ABOUT THIS EXERCISE>
From the listing below, reproduce word for word the part that opens with the line containing "(** What a run" and closes with the line containing "Some (with_runs d"; reproduce nothing else.

EXERCISE MATERIALS>
---------------
(* ===== verification/StreamingDiff.v ===== *)
(** * StreamingDiff: the difference between an old text and a new one that arrives in pieces

    Models [StreamingDiff] of [crates/streaming_diff/src/streaming_diff.rs] with its [Matrix].  A score is an
    IEEE 754 number of 64 bits, computed as [SpecFloat] does; the order of [OrderedFloat], from a third-party
    crate, is a parameter.  [None] is a panic, or fuel that ran out: a round of [backtrack] makes one of
    its two indices smaller. *)

From Stdlib Require Import SpecFloat.
From stdpp Require Import gmap.
From S2P Require Import Prelude Clock Bits Utf8.
#[local] Open Scope N_scope.

(** ** Numbers of type [f64] *)

Abbreviation f64 := spec_float.
Definition f64_add : f64 → f64 → f64 := SFadd 53 1024.
Definition f64_mul : f64 → f64 → f64 := SFmul 53 1024.
Definition f64_div : f64 → f64 → f64 := SFdiv 53 1024.
Definition f64_of (n : Z) : f64 := binary_normalize 53 1024 n 0 false.
Definition f64_zero : f64 := S754_zero false.
Definition NEG_INFINITY : f64 := S754_infinity true.
Definition f64_is_nan (x : f64) : bool := match x with S754_nan => true | _ => false end.
(** [f64::max] ignores what is not a number. *)
Definition f64_max (x y : f64) : f64 := if SFltb x y || f64_is_nan x then y else x.

(** [f64::powi], as the compiler's runtime computes it: by repeated squaring. *)
Fixpoint powi_loop (fuel : nat) (a r : f64) (b : Z) : f64 :=
  match fuel with
  | O => r
  | S fuel =>
      let r := if Z.odd b then f64_mul r a else r in
      let b := Z.quot b 2 in
      if (b =? 0)%Z then r else powi_loop fuel (f64_mul a a) r b
  end.
Definition powi (a : f64) (b : Z) : f64 :=
  let r := powi_loop 32 a (f64_of 1) b in
  if (b <? 0)%Z then f64_div (f64_of 1) r else r.

(** ** [Matrix] *)

(** [Vec::resize]. *)
Definition vec_resize {A} (l : list A) (n : N) (x : A) : list A := ltake n l ++ replicate (N.to_nat (n - len l)) x.

Record Matrix : Type := mk_matrix { cells : list f64; rows : N; cols : N }.

Definition matrix_new : Matrix := mk_matrix [] 0 0.

Definition matrix_resize (m : Matrix) (r c : N) : Matrix := mk_matrix (vec_resize (cells m) (r * c) f64_zero) r c.

(** The cells of a column are side by side. *)
Definition column (m : Matrix) (c : N) : list f64 := ltake (rows m) (ldrop (c * rows m) (cells m)).
Definition write_column (m : Matrix) (c : N) (l : list f64) : Matrix :=
  mk_matrix (ltake (c * rows m) (cells m) ++ l ++ ldrop (c * rows m + len l) (cells m)) (rows m) (cols m).

Definition swap_columns (m : Matrix) (col1 col2 : N) : option Matrix :=
  if col1 =? col2 then Some m
  else if cols m <=? col1 then None
  else if cols m <=? col2 then None
  else Some (write_column (write_column m col1 (column m col2)) col2 (column m col1)).

Definition matrix_get (m : Matrix) (row col : N) : option f64 :=
  if rows m <=? row then None
  else if cols m <=? col then None
  else lget (cells m) (col * rows m + row).

Definition matrix_set (m : Matrix) (row col : N) (value : f64) : option Matrix :=
  if rows m <=? row then None
  else if cols m <=? col then None
  else if len (cells m) <=? col * rows m + row then None
  else Some (mk_matrix (<[N.to_nat (col * rows m + row) := value]> (cells m)) (rows m) (cols m)).

(** ** [StreamingDiff] *)

Inductive CharOperation : Type :=
| Insert (text : str)
| Delete (bytes : N)
| Keep (bytes : N).

Record StreamingDiff : Type := mk_diff {
  old : list N;
  new : list N;
  scores : Matrix;
  old_text_ix : N;
  new_text_ix : N;
  equal_runs : gmap (N * N) N
}.

Definition INSERTION_SCORE : f64 := f64_of (-1).
Definition DELETION_SCORE : f64 := f64_of (-20).
(** The number nearest to 1.8. *)
Definition EQUALITY_BASE : f64 := S754_finite false 8106479329266893 (-52).
Definition MAX_EQUALITY_EXPONENT : Z := 16.

Definition with_scores (d : StreamingDiff) (m : Matrix) : StreamingDiff :=
  mk_diff (old d) (new d) m (old_text_ix d) (new_text_ix d) (equal_runs d).
Definition with_runs (d : StreamingDiff) (runs : gmap (N * N) N) : StreamingDiff :=
  mk_diff (old d) (new d) (scores d) (old_text_ix d) (new_text_ix d) runs.

(** The loop [for i in 0..=old.len()] of [new]. *)
Fixpoint set_first_column (n : nat) (i : N) (m : Matrix) : option Matrix :=
  match n with
  | O => Some m
  | S n => m ← matrix_set m i 0 (f64_mul (f64_of (Z.of_N i)) DELETION_SCORE); set_first_column n (i + 1) m
  end.

Definition diff_new (text : str) : option StreamingDiff :=
  let old := chars text in
  scores ← set_first_column (S (length old)) 0 (matrix_resize matrix_new (len old + 1) 1);
  Some (mk_diff old [] scores 0 0 ∅).

Definition as_i32 (n : N) : Z := if n <? 2 ^ 31 then Z.of_N n else (Z.of_N n - 2 ^ 32)%Z.

(** What a run of [equal_run] equal characters adds. *)
Definition equality_bonus (equal_run : N) : f64 :=
  powi EQUALITY_BASE (Z.min (Z.quot (as_i32 equal_run) 4) MAX_EQUALITY_EXPONENT).

Definition equality (d : StreamingDiff) (i j relative_j : N) : option (StreamingDiff * f64) :=
  a ← lget (old d) (i - 1);
  b ← lget (new d) (j - 1);
  if a =? b then
    let equal_run := wrap32 (default 0 (equal_runs d !! (i - 1, j - 1)) + 1) in
    score ← matrix_get (scores d) (i - 1) (relative_j - 1);
    Some (with_runs d (<[(i, j) := equal_run]> (equal_runs d)), f64_add score (equality_bonus equal_run))
  else Some (d, NEG_INFINITY).

Definition score_cell (d : StreamingDiff) (i j relative_j : N) : option StreamingDiff :=
  left ← matrix_get (scores d) i (relative_j - 1);
  above ← matrix_get (scores d) (i - 1) relative_j;
  '(d, equality_score) ← equality d i j relative_j;
  let score := f64_max (f64_max (f64_add left INSERTION_SCORE) (f64_add above DELETION_SCORE)) equality_score in
  m ← matrix_set (scores d) i relative_j score;
  Some (with_scores d m).

(** The loops of [push_new] over [i] and [j]. *)
Fixpoint score_rows (n : nat) (i j relative_j : N) (d : StreamingDiff) : option StreamingDiff :=
  match n with
  | O => Some d
  | S n => d ← score_cell d i j relative_j; score_rows n (i + 1) j relative_j d
  end.

Definition score_column (d : StreamingDiff) (j : N) : option StreamingDiff :=
  let relative_j := j - new_text_ix d in
  m ← matrix_set (scores d) 0 relative_j (f64_mul (f64_of (Z.of_N j)) INSERTION_SCORE);
  score_rows (length (old d)) 1 j relative_j (with_scores d m).

Fixpoint score_columns (n : nat) (j : N) (d : StreamingDiff) : option StreamingDiff :=
  match n with
  | O => Some d
  | S n => d ← score_column d j; score_columns n (j + 1) d
  end.

(** The first row of the last column with the greatest score. *)
Fixpoint best_row (n : nat) (i : N) (d : StreamingDiff) (col : N) (max_score : f64) (next_old_text_ix : N) : option N :=
  match n with
  | O => Some next_old_text_ix
  | S n =>
      score ← matrix_get (scores d) i col;
      if SFltb max_score score then best_row n (i + 1) d col score i else best_row n (i + 1) d col max_score next_old_text_ix
  end.

(** *** [backtrack] *)

Section backtrack.
Context (ordered_float_cmp : f64 → f64 → comparison).

(** [Option] of [OrderedFloat] in order. *)
Definition option_cmp (x y : option f64) : comparison :=
  match x, y with
  | None, None => Eq
  | None, Some _ => Lt
  | Some _, None => Gt
  | Some x, Some y => ordered_float_cmp x y
  end.

(** [max_by_key] keeps the last of the greatest. *)
Definition last_max {A} (x y : option f64 * A) : option f64 * A :=
  match option_cmp x.1 y.1 with Gt => x | _ => y end.

Definition cell_key (d : StreamingDiff) (cell : option (N * N)) : option (option f64 * option (N * N)) :=
  match cell with
  | None => Some (None, None)
  | Some (i, j) => score ← matrix_get (scores d) i (j - new_text_ix d); Some (Some score, Some (i, j))
  end.

(** The cell to go back to. *)
Definition previous (d : StreamingDiff) (i j : N) : option (N * N) :=
  let insertion := if new_text_ix d <? j then Some (i, j - 1) else None in
  let deletion := if old_text_ix d <? i then Some (i - 1, j) else None in
  equality ← (if (old_text_ix d <? i) && (new_text_ix d <? j) then
                a ← lget (old d) (i - 1); b ← lget (new d) (j - 1);
                Some (if a =? b then Some (i - 1, j - 1) else None)
              else Some None);
  a ← cell_key d insertion;
  b ← cell_key d deletion;
  c ← cell_key d equality;
  (last_max (last_max a b) c).2.

Definition slice_chars (l : list N) (a b : N) : option (list N) :=
  if (a <=? b) && (b <=? len l) then Some (ltake (b - a) (ldrop a l)) else None.

(** [pending_insert.take()], and what it leaves behind. *)
Definition flush_pending (d : StreamingDiff) (pending : option (N * N)) (hunks : list CharOperation) : option (list CharOperation) :=
  match pending with
  | None => Some hunks
  | Some (a, b) => cs ← slice_chars (new d) a b; Some (hunks ++ [Insert (encode_all cs)])
  end.

Definition push_delete (hunks : list CharOperation) (n : N) : list CharOperation :=
  match last hunks with Some (Delete bytes) => removelast hunks ++ [Delete (bytes + n)] | _ => hunks ++ [Delete n] end.
Definition push_keep (hunks : list CharOperation) (n : N) : list CharOperation :=
  match last hunks with Some (Keep bytes) => removelast hunks ++ [Keep (bytes + n)] | _ => hunks ++ [Keep n] end.

(** One round: what is pending and the hunks, after the step from [(i, j)] to [(prev_i, prev_j)]. *)
Definition backtrack_step (d : StreamingDiff) (i j prev_i prev_j : N) (pending : option (N * N)) (hunks : list CharOperation) :
    option (option (N * N) * list CharOperation) :=
  if (prev_i =? i) && (prev_j =? j - 1) then
    Some (match pending with Some (_, b) => Some (prev_j, b) | None => Some (prev_j, j) end, hunks)
  else
    hunks ← flush_pending d pending hunks;
    c ← lget (old d) (i - 1);
    Some (None, if (prev_i =? i - 1) && (prev_j =? j) then push_delete hunks (len_utf8 c) else push_keep hunks (len_utf8 c)).

Fixpoint backtrack_loop (fuel : nat) (d : StreamingDiff) (i j : N) (pending : option (N * N)) (hunks : list CharOperation) :
    option (list CharOperation) :=
  match fuel with
  | O => None
  | S fuel =>
      if (i =? old_text_ix d) && (j =? new_text_ix d) then hunks ← flush_pending d pending hunks; Some (rev hunks)
      else
        '(prev_i, prev_j) ← previous d i j;
        '(pending, hunks) ← backtrack_step d i j prev_i prev_j pending hunks;
        backtrack_loop fuel d prev_i prev_j pending hunks
  end.

Definition backtrack (d : StreamingDiff) (old_ix new_ix : N) : option (list CharOperation) :=
  backtrack_loop (S (N.to_nat (old_ix + new_ix))) d old_ix new_ix None [].

(** *** The interface *)

(** The matrix keeps the last column as its first one, and has one more for each new character. *)
Definition extend_new (d : StreamingDiff) (text : str) : option StreamingDiff :=
  let new := new d ++ chars text in
  if cols (scores d) =? 0 then None
  else
    m ← swap_columns (scores d) 0 (cols (scores d) - 1);
    Some (mk_diff (old d) new (matrix_resize m (len (old d) + 1) (len new - new_text_ix d + 1)) (old_text_ix d) (new_text_ix d)
            (filter (λ x, x.1.2 = new_text_ix d) (equal_runs d))).

Definition push_new (d : StreamingDiff) (text : str) : option (StreamingDiff * list CharOperation) :=
  d ← extend_new d text;
  d ← score_columns (N.to_nat (len (new d) - new_text_ix d)) (new_text_ix d + 1) d;
  next_old_text_ix ← best_row (N.to_nat (len (old d) + 1 - old_text_ix d)) (old_text_ix d) d (len (new d) - new_text_ix d)
                       NEG_INFINITY (old_text_ix d);
  hunks ← backtrack d next_old_text_ix (len (new d));
  Some (mk_diff (old d) (new d) (scores d) next_old_text_ix (len (new d)) (equal_runs d), hunks).

Definition finish (d : StreamingDiff) : option (list CharOperation) := backtrack d (len (old d)) (len (new d)).
End backtrack.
---------------
RESPONSE FOR THIS EXERCISE>
(** What a run of [equal_run] equal characters adds. *)
Definition equality_bonus (equal_run : N) : f64 :=
  powi EQUALITY_BASE (Z.min (Z.quot (as_i32 equal_run) 4) MAX_EQUALITY_EXPONENT).

Definition equality (d : StreamingDiff) (i j relative_j : N) : option (StreamingDiff * f64) :=
  a ← lget (old d) (i - 1);
  b ← lget (new d) (j - 1);
  if a =? b then
    let equal_run := wrap32 (default 0 (equal_runs d !! (i - 1, j - 1)) + 1) in
    score ← matrix_get (scores d) (i - 1) (relative_j - 1);
    Some (with_runs d (<[(i, j) := equal_run]> (equal_runs d)), f64_add score (equality_bonus equal_run))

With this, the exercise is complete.